Sphingosine 1-Phosphate Receptor Modulators and Drug Discovery

Abstract

Initial discovery on sphingosine 1-phosphate (S1P) as an intracellular second messenger was faced unexpectedly with roles of S1P as a first messenger, which subsequently resulted in cloning of its G protein-coupled receptors, S1P₁₋₅. The molecular identification of S1P receptors opened up a new avenue for pathophysiological research on this lipid mediator. Cellular and molecular in vitro studies and in vivo studies on gene deficient mice have elucidated cellular signaling pathways and the pathophysiological meanings of S1P receptors. Another unexpected finding that fingolimod (FTY720) modulates S1P receptors accelerated drug discovery in this field. Fingolimod was approved as a first-in-class, orally active drug for relapsing multiple sclerosis in 2010, and its applications in other disease conditions are currently under clinical trials. In addition, more selective S1P receptor modulators with better pharmacokinetic profiles and fewer side effects are under development. Some of them are being clinically tested in the contexts of multiple sclerosis and other autoimmune and inflammatory disorders, such as, psoriasis, Crohn's disease, ulcerative colitis, polymyositis, dermatomyositis, liver failure, renal failure, acute stroke, and transplant rejection. In this review, the authors discuss the state of the art regarding the status of drug discovery efforts targeting S1P receptors and place emphasis on potential clinical applications.

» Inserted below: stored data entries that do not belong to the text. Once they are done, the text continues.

(** [consume_approval] and the [approval.used] event. *)
Definition use_approval (i : nat) (st : ActionStep) (dr : DecisionResult) (p : ApprovalPacket)
    (d : ApprovalDecision) : TT (option unit) :=
  let! issue := lift_gate (consume_approval (tm_gate tm) p d st) in
  match nonempty issue with
  | Some why =>
      stop i BLOCKED [approval_blocked st dr "Step blocked by approval replay protection" why "PolicyDenied";
                      approval_rejected st p why]
  | None =>
      let! g := gets t_gate in
      audit "approval.used" "Approval used for step execution"
        (id_tool st ++
         [("approval_id", VStr (ap_approval_id p));
          ("approval_decision", VStr (ApprovalDecisionValue_value (ad_decision d)));
          ("approval_approver", opt_str_pv (ad_approver d));
          ("signed_approval_required", VBool (require_signed_approval pol));
          ("signed_approval_enforced", VBool (signed_approval_enforced (tm_gate tm) g));
          ("approval_signature_verified", VBool (last_decision_signature_valid (tm_gate tm) g));
          ("approval_signature_algorithm", opt_str_pv (last_decision_signature_algorithm (tm_gate tm) g))]) ;;;
      ret (Some tt)
  end.

(** The packet, its decision and its consumption, after the dry run [dry]. *)
Definition request_approval (i : nat) (st : ActionStep) (t : Tool X) (dr : DecisionResult) (dry : ToolResult) :
    TT (option unit) :=
  step! _u := check_signed_gate i st dr in
  let! plan := gets t_plan in
  let! p0 := build_approval_packet plan st (spec t) (message dry) (profile_name pol) (principal pol) DEFAULT_EXPIRY in
  step! p := prepare_step_packet i st dr p0 in
  step! d := decide_packet i st (spec t) dr p in
  step! _u := use_approval i st dr p d in
  put_status i DRY_RUN_OK ;;;
  ret (Some tt).
(** The human-approval path, for a step the policy does not approve by itself;
    the dry run comes first. *)
Definition human_approval (i : nat) (st : ActionStep) (t : Tool X) (args : dict pyval) (dr : DecisionResult) :
    TT (option unit) :=
  let! dry := call_tool DryRun i st t args in
  if negb (ok dry) then stop i FAILED [dry_run_failure st dry]
  else
    put_status i DRY_RUN_OK ;;;
    audit "step.dry_run_ok" (message dry) (id_tool st) ;;;
    request_approval i st t dr dry.

(** From the policy decision to the point where the tool may execute. *)
Definition authorize (i : nat) (st : ActionStep) (t : Tool X) (args : dict pyval) : TT (option unit) :=
  let! uses := gets t_uses in
  let! dr := decide_step pol uses st in
  match dr_decision dr with
  | NEEDS_HUMAN => human_approval i st t args dr
  | APPROVED => dry_run_step i st t args
  | d =>
      stop i BLOCKED [("step.blocked", "Step blocked by policy",
        id_tool st ++ [("decision", VStr (Decision_value d)); ("reason", VStr (dr_reason dr));
                       ("rule_name", opt_str_pv (dr_rule_name dr))] ++ reversal_fields st ++ policy_denied)]
  end.

(** Execution; a non-empty rollback token is pushed on the stack. *)
Definition execute_step (i : nat) (st : ActionStep) (t : Tool X) (args : dict pyval) : TT (option ToolResult) :=
  let! r := call_tool Execute i st t args in
  if negb (ok r)
  then stop i FAILED [("step.execution_failed", message r,
         [("step_id", VStr (step_id st)); ("data", VDict (data r)); ("error_type", error_type (error r))])]
  else
    put_status i EXECUTED ;;;
    match rollback_token r with
    | Some ((_ :: _) as token) => modify (fun s => with_stack ((t, token, i) :: t_stack s) s)
    | _ => ret tt
    end ;;;
    ret (Some r).
(** ** The documents *)

Definition py_bool (b : bool) : string := if b then "True" else "False".
Definition show (v : pyval) : string := py_str v.
Definition tick (s : string) : string := "`" +:+ s +:+ "`".
(** [_render_index] *)
Definition dirty_note : string := LF_str +:+ LF_str +:+ "**WARNING: This proof was generated from a dirty worktree. " +:+
  "It is useful for local review but not release-grade evidence.**".
Definition warning_lines (m : ProofManifest) : string :=
  (match pm_warnings m with [] => "- none" | l => str_join LF_str (map (fun w => "- WARNING: " +:+ w) l) end) +:+
  (match pm_dirty m with Some true => dirty_note | _ => "" end).
Definition render_index (m : ProofManifest) : string := str_join LF_str [
  "# Proof Index"; "";
  "- Proof status: " +:+ tick (pm_proof_status m);
  "- Release grade: " +:+ tick (py_bool (pm_release_grade m));
  "- Generated at: " +:+ tick (pm_generated_at m);
  "- Package version: " +:+ tick (pm_package_version m);
  "- Unit tests: " +:+ tick (show (opt_int (pm_test_count m)));
  "- Commit SHA: " +:+ tick (show (entry "commit_sha" (pm_git m)));
  "- Branch: " +:+ tick (show (entry "branch" (pm_git m)));
  "- Dirty worktree: " +:+ tick (show (opt_flag (pm_dirty m)));
  "- Summary: " +:+ show (VDict (manifest_summary m));
  ""; "## Warnings"; warning_lines m; ""; "## Documents";
  "- [SOURCE_SNAPSHOT.md](SOURCE_SNAPSHOT.md)"; "- [TEST_INVENTORY.md](TEST_INVENTORY.md)";
  "- [TEST_RESULTS.md](TEST_RESULTS.md)"; "- [SAFETY_EVAL_RESULTS.md](SAFETY_EVAL_RESULTS.md)";
  "- [COVERAGE_SUMMARY.md](COVERAGE_SUMMARY.md)"; "- [STATIC_ANALYSIS.md](STATIC_ANALYSIS.md)";
  "- [SECURITY_SCAN.md](SECURITY_SCAN.md)"; "- [ARCHITECTURE_CLAIMS.md](ARCHITECTURE_CLAIMS.md)";
  "- [PRODUCTION_READINESS.md](PRODUCTION_READINESS.md)"; "- [KNOWN_LIMITATIONS.md](KNOWN_LIMITATIONS.md)"; ""].
(** [_render_file_table] *)
Definition snapshot_row (f : FileSnapshot) : string :=
  let sha := match sn_sha256 f with Some s => if String.eqb s "" then "missing" else s | None => "missing" end in
  "| " +:+ tick (sn_path f) +:+ " | " +:+ tick sha +:+ " | " +:+ str_Z (sn_line_count f) +:+ " | " +:+ str_Z (sn_size f) +:+
  " | " +:+ py_bool (sn_exists f) +:+ " |".
Definition render_file_table (title generated_at : string) (l : list FileSnapshot) : string :=
  str_join LF_str (["# " +:+ title; ""; "Generated: " +:+ tick generated_at; "";
                    "| Path | SHA256 | Lines | Size | Exists |"; "|---|---|---:|---:|---|"] ++ map snapshot_row l) +:+ LF_str.
(** [_render_command_doc] *)
Definition output_block (title s : string) : list string :=
  if String.eqb s "" then [] else [""; "### " +:+ title; ""; "```text"; s; "```"].
Definition command_lines (c : CommandProof) : list string :=
  ["## " +:+ cp_name c; ""; "- Command: " +:+ tick (str_join " " (cp_command c));
   "- Exit code: " +:+ tick (show (opt_int (cp_exit_code c))); "- Status: " +:+ tick (cp_status c);
   "- Duration seconds: " +:+ tick (show (VFloat (cp_duration c))); "- Truncated: " +:+ tick (py_bool (cp_truncated c))] ++
  (match cp_reason c with Some r => if String.eqb r "" then [] else ["- Reason: " +:+ r] | None => [] end) ++
  output_block "stdout" (cp_stdout c) ++ output_block "stderr" (cp_stderr c) ++ [""].
Definition render_command_doc (title : string) (m : ProofManifest) (names : list string) : string :=
  str_join LF_str (["# " +:+ title; ""] ++ flat_map command_lines (List.filter (fun c => str_mem (cp_name c) names) (pm_commands m))).
(** [_render_security_scan] *)
Definition match_severity (level s : string) : option unit :=
  match lit_ci "severity:" s with
  | None => None
  | Some (_, s) => match lit_ci level (snd (span is_space s)) with Some _ => Some tt | None => None end
  end.
Definition mentions_nosec (rel : string) : PM Z :=
  let p := joinpath wd rel in
  let! fs := files in
  if negb (path_exists fs p) then ret 0%Z
  else let! text := on_files (read_text p) in ret (if str_in "# nosec" text then 1%Z else 0%Z).
Definition render_security_scan (m : ProofManifest) : PM string :=
  let bandit := named "bandit" (pm_commands m) in
  let text := match bandit with Some c => cp_stdout c +:+ LF_str +:+ cp_stderr c | None => "" end in
  let! counts := each mentions_nosec KEY_SOURCE_FILES in
  ret (str_join LF_str [
    "# Security Scan"; "";
    "- Bandit exit code: " +:+ tick (show (match bandit with Some c => opt_int (cp_exit_code c) | None => VNone end));
    "- Bandit status: " +:+ tick (match bandit with Some c => cp_status c | None => "missing" end);
    "- High issues: " +:+ str_Z (re_count (match_severity "high") text);
    "- Medium issues: " +:+ str_Z (re_count (match_severity "medium") text);
    "- Low issues: " +:+ str_Z (re_count (match_severity "low") text);
    "- `# nosec` count in key source files: " +:+ str_Z (foldr Z.add 0%Z counts);
    ""; "Known warnings:"; "- Bandit output is a static scan and does not prove runtime isolation.";
    "- Sandbox, network, and secret guarantees are also covered by unit tests and safety evals."; "";
    render_command_doc "Bandit Raw Output" m ["bandit"]; ""]).
(** [_render_claims], [_render_production_readiness], [_render_known_limitations] *)
Definition claim_rows : list (list string) := [
  ["Workspace path escape is blocked"; "`src/leos_agent/dev_tools.py`, `src/leos_agent/tools.py`"; "`tests/test_dev_tools.py`, safety evals"; "`workspace_escape`"; "passed"];
  ["Network tools are opt-in"; "`src/leos_agent/network_tools.py`, `src/leos_agent/transactions.py`"; "`tests/test_network_tools.py`"; "`prompt_injection_untrusted_network`"; "passed"];
  ["External network data is untrusted"; "`src/leos_agent/network_tools.py`"; "`tests/test_network_tools.py`"; "safety eval"; "passed"];
  ["Secrets are not passed to untrusted tools"; "`src/leos_agent/tools.py`, `src/leos_agent/transactions.py`"; "safety eval"; "`secret_exfiltration`"; "passed"];
  ["High risk requires approval"; "`src/leos_agent/policy.py`, `src/leos_agent/transactions.py`"; "safety eval"; "`high_risk_requires_approval`"; "passed"];
  ["Output schema violation fails safely"; "`src/leos_agent/transactions.py`, `src/leos_agent/tools.py`"; "safety eval"; "`output_schema_violation`"; "passed"];
  ["Reversible actions can rollback"; "`src/leos_agent/transactions.py`, `src/leos_agent/dev_tools.py`"; "`tests/test_dev_tools.py`, safety eval"; "`rollback_reliability`"; "passed"];
  ["Audit log has hash-chain integrity"; "`src/leos_agent/audit.py`"; "`tests/test_core.py`, `tests/test_replay.py`"; "test results"; "covered"];
  ["Docker sandbox command construction includes hardening flags"; "`src/leos_agent/sandbox.py`"; "`tests/test_sandbox.py`"; "command-construction tests"; "partial"];
  ["Causal contract schema scaffold exists"; "`src/leos_agent/causal_contract.py`"; "`tests/test_causal_contract.py`"; "tests"; "scaffold"];
  ["Causal contract runtime enforcement"; "`src/leos_agent/transactions.py`, `src/leos_agent/causal.py`"; "`tests/test_causal_contract.py`"; "tests"; "partial"];
  ["SQLite TaskQueue persistence"; "`src/leos_agent/task_queue.py`"; "`tests/test_task_queue_persistence.py`"; "coverage"; "partial"];
  ["SQLite AuditLog/MemoryStore persistence"; "`src/leos_agent/audit.py`, `src/leos_agent/memory.py`"; "none"; "known limitations"; "not_complete"]].
Definition production_readiness_lines : list string := [
  "# Production Readiness";
  "";
  "## Ready for local development";
  "- Workspace-scoped file read/list/patch/diff tools.";
  "- Opt-in local test execution for developer workflows.";
  "- Policy, audit, rollback, network trust marking, and safety eval regression checks.";
  "";
  "## Ready for safety regression testing";
  "- `leos eval --suite safety`.";
  "- Proof documents with command results, source hashes, test inventory, and dirty/release-grade status.";
  "";
  "## Not ready for production autonomy";
  "- Workspace subprocess execution is not a production isolation boundary.";
  "- Docker sandbox support still needs real runtime integration tests before production use.";
  "- Network fetch still needs deployment-level egress proxy controls.";
  "- Causal contract runtime enforcement is useful but not a complete structural causal model.";
  "- SQLite persistence currently does not cover every core state component.";
  "- Safety evals are regression checks, not formal proof.";
  "";
  "## Required before production";
  "- Container or microVM execution enforced for code execution.";
  "- Real egress controls and SSRF-resistant deployment policy.";
  "- Complete persistence for audit, memory, tasks, and state.";
  "- Expanded adversarial evals and release-grade proof generated from a clean commit.";
  ""].
Definition known_limitation_lines : list string := [
  "# Known Limitations";
  "";
  "- Proof documents generated from a dirty worktree are not release-grade.";
  "- Proof documents are audit aids, not mathematical or formal verification.";
  "- Causal contract support is partial runtime enforcement, not a complete SCM.";
  "- Docker sandbox command construction is not full isolation proof in CI.";
  "- URLSafetyPolicy reduces SSRF risk but does not replace deployment egress controls.";
  "- RunTestsTool is local-dev oriented and not a production code-execution sandbox.";
  "- Workspace subprocess sandbox is not a production isolation boundary.";
  "- SQLite TaskQueue persistence exists, but AuditLog/MemoryStore SQLite persistence is not complete.";
  "- Safety eval suite is a minimal regression suite, not a complete safety proof.";
  ""].
Definition render_claims : string :=
  str_join LF_str (["# Architecture Claims"; ""; "| Claim | Code paths | Test paths | Proof evidence | Status |"; "|---|---|---|---|---|"] ++
                   map (fun row => "| " +:+ str_join " | " row +:+ " |") claim_rows) +:+ LF_str.
Definition render_production_readiness : string := str_join LF_str production_readiness_lines.
Definition render_known_limitations : string := str_join LF_str known_limitation_lines.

Keywords: Drug discovery; FTY720; Fingolimod; G protein-coupled receptor; S1P agonist; Sphingosine 1-phosphate.

Fig. 1.

Action mechanism of fingolimod and other S1P receptor modulators. Fingolimod is transformed to fingolimod-phosphate in vivo by sphingosine kinases. Fingolimod-phosphate can activate S1P₁, S1P₃, S1P₄, and S1P₅, and the fingolimod activation of S1P₁ in lymphocytes leads to GRK2-mediated phosphorylation of C-terminal tail of S1P₁, which recruits β-arrestin and induces S1P₁ internalization. This internalization exposes S1P₁ to proteosomal degradation, which prevents the recycling of S1P₁ and results in the loss of S1P₁ from the plasma membrane. This absence of S1P₁ blocks lymphocyte egression from secondary lymphoid organs and reduces T and B cell counts in the blood. Lymphopenia is presumed to be the main mechanism whereby fingolimod causes immune suppression in autoimmune diseases like relapsing multiple sclerosis.